Source material:
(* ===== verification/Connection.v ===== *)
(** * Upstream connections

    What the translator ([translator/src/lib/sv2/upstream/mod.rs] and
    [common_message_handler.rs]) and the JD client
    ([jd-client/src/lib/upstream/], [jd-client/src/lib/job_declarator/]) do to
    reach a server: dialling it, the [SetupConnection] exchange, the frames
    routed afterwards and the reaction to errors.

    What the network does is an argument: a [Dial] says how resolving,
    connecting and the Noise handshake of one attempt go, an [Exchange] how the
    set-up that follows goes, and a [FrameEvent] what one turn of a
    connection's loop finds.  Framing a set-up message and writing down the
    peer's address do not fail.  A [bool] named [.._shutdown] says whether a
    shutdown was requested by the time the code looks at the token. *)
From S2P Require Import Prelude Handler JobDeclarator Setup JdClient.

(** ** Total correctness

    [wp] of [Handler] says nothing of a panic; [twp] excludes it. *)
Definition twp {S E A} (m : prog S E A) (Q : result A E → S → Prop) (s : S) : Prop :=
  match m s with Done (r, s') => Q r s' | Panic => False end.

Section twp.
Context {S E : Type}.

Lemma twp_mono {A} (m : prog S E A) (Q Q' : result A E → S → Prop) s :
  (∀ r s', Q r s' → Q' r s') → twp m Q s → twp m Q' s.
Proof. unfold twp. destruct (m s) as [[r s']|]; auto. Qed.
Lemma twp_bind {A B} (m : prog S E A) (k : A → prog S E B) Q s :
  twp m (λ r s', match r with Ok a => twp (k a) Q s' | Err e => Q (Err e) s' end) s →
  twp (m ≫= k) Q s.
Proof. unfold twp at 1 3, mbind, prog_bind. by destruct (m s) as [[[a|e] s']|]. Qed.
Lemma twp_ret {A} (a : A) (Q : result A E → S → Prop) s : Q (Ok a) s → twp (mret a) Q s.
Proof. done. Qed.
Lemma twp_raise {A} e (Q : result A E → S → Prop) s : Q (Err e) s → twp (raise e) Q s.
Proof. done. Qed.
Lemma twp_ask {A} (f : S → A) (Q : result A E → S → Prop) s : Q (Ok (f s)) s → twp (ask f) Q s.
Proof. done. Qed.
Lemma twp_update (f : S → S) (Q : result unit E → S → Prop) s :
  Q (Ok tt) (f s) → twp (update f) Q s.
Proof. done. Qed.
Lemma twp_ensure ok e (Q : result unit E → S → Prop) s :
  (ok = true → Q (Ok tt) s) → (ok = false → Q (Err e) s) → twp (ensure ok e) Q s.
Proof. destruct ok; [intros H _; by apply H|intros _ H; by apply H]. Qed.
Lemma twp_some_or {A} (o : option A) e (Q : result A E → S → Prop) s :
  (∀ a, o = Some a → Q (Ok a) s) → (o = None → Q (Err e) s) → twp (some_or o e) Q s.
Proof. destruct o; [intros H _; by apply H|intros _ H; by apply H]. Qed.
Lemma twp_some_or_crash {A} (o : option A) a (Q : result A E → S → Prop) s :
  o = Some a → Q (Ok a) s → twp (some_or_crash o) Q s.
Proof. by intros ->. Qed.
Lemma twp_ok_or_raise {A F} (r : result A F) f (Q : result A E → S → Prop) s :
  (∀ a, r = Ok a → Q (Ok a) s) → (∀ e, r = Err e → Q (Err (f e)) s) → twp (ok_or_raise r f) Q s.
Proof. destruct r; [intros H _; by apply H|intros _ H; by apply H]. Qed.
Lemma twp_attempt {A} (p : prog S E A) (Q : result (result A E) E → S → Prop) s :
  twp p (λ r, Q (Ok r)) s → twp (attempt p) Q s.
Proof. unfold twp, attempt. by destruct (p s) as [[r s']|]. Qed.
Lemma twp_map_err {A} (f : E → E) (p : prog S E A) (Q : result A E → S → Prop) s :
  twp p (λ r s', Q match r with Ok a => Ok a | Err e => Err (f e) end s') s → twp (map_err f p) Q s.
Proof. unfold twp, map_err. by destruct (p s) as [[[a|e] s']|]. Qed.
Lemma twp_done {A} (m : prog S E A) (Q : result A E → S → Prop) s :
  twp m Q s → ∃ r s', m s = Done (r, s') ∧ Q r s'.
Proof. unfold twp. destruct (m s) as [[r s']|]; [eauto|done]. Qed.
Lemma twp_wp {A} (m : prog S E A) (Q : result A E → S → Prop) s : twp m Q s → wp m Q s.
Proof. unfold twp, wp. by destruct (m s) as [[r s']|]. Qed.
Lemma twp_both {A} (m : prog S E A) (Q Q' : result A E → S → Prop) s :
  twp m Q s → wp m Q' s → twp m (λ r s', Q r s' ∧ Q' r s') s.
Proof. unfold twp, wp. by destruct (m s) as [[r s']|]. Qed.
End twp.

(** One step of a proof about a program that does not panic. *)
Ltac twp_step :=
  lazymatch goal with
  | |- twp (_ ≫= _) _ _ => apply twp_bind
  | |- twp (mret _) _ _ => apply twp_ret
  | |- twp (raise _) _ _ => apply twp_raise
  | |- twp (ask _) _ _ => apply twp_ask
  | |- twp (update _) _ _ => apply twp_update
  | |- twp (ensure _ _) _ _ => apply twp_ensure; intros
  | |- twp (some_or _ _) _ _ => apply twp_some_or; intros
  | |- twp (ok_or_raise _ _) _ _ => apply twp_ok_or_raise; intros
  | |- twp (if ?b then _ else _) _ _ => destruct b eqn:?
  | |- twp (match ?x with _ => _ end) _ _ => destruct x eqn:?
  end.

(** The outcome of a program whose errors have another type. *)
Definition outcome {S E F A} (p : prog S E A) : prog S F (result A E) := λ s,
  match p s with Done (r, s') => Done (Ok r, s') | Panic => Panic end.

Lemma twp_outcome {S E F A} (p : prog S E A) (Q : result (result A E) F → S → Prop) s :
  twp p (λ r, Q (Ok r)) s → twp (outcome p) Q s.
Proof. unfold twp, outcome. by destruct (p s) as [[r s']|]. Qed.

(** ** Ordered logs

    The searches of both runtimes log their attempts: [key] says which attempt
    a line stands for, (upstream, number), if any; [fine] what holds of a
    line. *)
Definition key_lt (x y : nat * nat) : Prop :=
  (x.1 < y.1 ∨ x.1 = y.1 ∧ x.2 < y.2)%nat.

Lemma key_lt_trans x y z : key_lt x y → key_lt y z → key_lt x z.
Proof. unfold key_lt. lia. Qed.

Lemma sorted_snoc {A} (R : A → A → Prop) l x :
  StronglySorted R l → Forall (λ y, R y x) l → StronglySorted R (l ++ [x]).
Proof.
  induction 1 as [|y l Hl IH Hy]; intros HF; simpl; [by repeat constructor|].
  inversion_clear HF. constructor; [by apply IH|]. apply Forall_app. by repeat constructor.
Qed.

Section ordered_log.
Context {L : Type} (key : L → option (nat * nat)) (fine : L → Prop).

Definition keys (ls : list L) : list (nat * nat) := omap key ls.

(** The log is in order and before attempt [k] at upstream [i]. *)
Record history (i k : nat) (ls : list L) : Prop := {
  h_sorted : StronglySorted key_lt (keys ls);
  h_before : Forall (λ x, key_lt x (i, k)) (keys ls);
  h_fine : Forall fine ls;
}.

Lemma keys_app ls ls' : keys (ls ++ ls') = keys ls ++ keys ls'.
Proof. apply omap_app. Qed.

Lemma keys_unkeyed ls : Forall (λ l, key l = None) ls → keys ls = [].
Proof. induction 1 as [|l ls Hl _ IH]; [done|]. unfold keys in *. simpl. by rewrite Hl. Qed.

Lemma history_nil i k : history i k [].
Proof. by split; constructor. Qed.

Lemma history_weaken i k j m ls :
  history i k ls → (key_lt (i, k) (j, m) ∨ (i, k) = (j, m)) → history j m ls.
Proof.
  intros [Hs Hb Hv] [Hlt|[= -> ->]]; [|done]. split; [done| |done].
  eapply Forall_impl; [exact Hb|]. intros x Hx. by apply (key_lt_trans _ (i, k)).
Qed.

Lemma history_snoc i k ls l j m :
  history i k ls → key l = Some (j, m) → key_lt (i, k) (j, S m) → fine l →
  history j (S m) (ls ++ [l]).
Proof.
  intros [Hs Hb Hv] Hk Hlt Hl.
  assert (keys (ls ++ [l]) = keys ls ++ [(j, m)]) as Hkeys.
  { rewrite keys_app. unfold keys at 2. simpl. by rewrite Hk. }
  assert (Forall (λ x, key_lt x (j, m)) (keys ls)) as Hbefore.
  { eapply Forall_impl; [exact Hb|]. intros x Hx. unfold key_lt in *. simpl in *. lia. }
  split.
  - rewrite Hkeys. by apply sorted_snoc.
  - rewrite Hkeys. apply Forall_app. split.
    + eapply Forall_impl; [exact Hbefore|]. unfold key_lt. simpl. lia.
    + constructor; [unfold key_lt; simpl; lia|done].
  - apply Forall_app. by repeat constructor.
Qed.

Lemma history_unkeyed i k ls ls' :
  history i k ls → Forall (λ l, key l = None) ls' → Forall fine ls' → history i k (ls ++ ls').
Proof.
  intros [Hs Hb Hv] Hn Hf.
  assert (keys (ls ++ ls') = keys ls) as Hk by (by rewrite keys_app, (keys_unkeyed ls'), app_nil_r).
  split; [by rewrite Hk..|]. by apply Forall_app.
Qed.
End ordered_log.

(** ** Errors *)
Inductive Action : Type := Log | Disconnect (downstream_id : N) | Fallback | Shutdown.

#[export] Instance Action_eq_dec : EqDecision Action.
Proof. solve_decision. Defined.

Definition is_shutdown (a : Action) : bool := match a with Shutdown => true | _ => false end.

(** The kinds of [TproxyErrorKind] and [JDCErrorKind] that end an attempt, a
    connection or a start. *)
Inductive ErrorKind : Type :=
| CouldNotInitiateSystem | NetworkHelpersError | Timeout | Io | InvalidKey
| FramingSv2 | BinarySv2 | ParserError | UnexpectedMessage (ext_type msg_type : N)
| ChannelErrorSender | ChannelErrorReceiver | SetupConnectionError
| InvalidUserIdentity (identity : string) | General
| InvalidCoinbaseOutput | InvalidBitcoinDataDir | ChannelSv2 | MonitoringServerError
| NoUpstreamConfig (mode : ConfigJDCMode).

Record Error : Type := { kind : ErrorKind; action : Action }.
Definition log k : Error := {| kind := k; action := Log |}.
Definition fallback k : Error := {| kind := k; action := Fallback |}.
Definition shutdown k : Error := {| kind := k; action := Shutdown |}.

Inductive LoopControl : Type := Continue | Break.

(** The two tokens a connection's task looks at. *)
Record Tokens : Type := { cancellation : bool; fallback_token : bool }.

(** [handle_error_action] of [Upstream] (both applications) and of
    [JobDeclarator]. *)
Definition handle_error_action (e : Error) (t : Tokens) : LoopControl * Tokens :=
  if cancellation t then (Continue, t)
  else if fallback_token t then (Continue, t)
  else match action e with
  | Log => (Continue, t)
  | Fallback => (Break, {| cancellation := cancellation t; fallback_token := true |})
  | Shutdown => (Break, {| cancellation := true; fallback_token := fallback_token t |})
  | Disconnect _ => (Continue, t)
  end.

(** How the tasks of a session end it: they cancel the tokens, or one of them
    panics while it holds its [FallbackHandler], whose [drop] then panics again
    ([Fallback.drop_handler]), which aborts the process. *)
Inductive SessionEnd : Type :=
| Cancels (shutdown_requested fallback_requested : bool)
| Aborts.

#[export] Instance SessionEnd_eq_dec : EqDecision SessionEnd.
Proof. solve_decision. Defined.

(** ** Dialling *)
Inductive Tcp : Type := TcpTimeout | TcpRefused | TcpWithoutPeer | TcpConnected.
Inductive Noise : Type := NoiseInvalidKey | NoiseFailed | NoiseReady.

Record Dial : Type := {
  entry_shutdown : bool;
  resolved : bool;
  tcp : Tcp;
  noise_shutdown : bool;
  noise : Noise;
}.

Problem details:
In the listing above, find the line with "Record history (i" and the line with "assert (keys (ls ++ [l])"; output exactly those lines and all lines between them.

Solution to this exercise:
Record history (i k : nat) (ls : list L) : Prop := {
  h_sorted : StronglySorted key_lt (keys ls);
  h_before : Forall (λ x, key_lt x (i, k)) (keys ls);
  h_fine : Forall fine ls;
}.

Lemma keys_app ls ls' : keys (ls ++ ls') = keys ls ++ keys ls'.
Proof. apply omap_app. Qed.

Lemma keys_unkeyed ls : Forall (λ l, key l = None) ls → keys ls = [].
Proof. induction 1 as [|l ls Hl _ IH]; [done|]. unfold keys in *. simpl. by rewrite Hl. Qed.

Lemma history_nil i k : history i k [].
Proof. by split; constructor. Qed.

Lemma history_weaken i k j m ls :
  history i k ls → (key_lt (i, k) (j, m) ∨ (i, k) = (j, m)) → history j m ls.
Proof.
  intros [Hs Hb Hv] [Hlt|[= -> ->]]; [|done]. split; [done| |done].
  eapply Forall_impl; [exact Hb|]. intros x Hx. by apply (key_lt_trans _ (i, k)).
Qed.

Lemma history_snoc i k ls l j m :
  history i k ls → key l = Some (j, m) → key_lt (i, k) (j, S m) → fine l →
  history j (S m) (ls ++ [l]).
Proof.
  intros [Hs Hb Hv] Hk Hlt Hl.
  assert (keys (ls ++ [l]) = keys ls ++ [(j, m)]) as Hkeys.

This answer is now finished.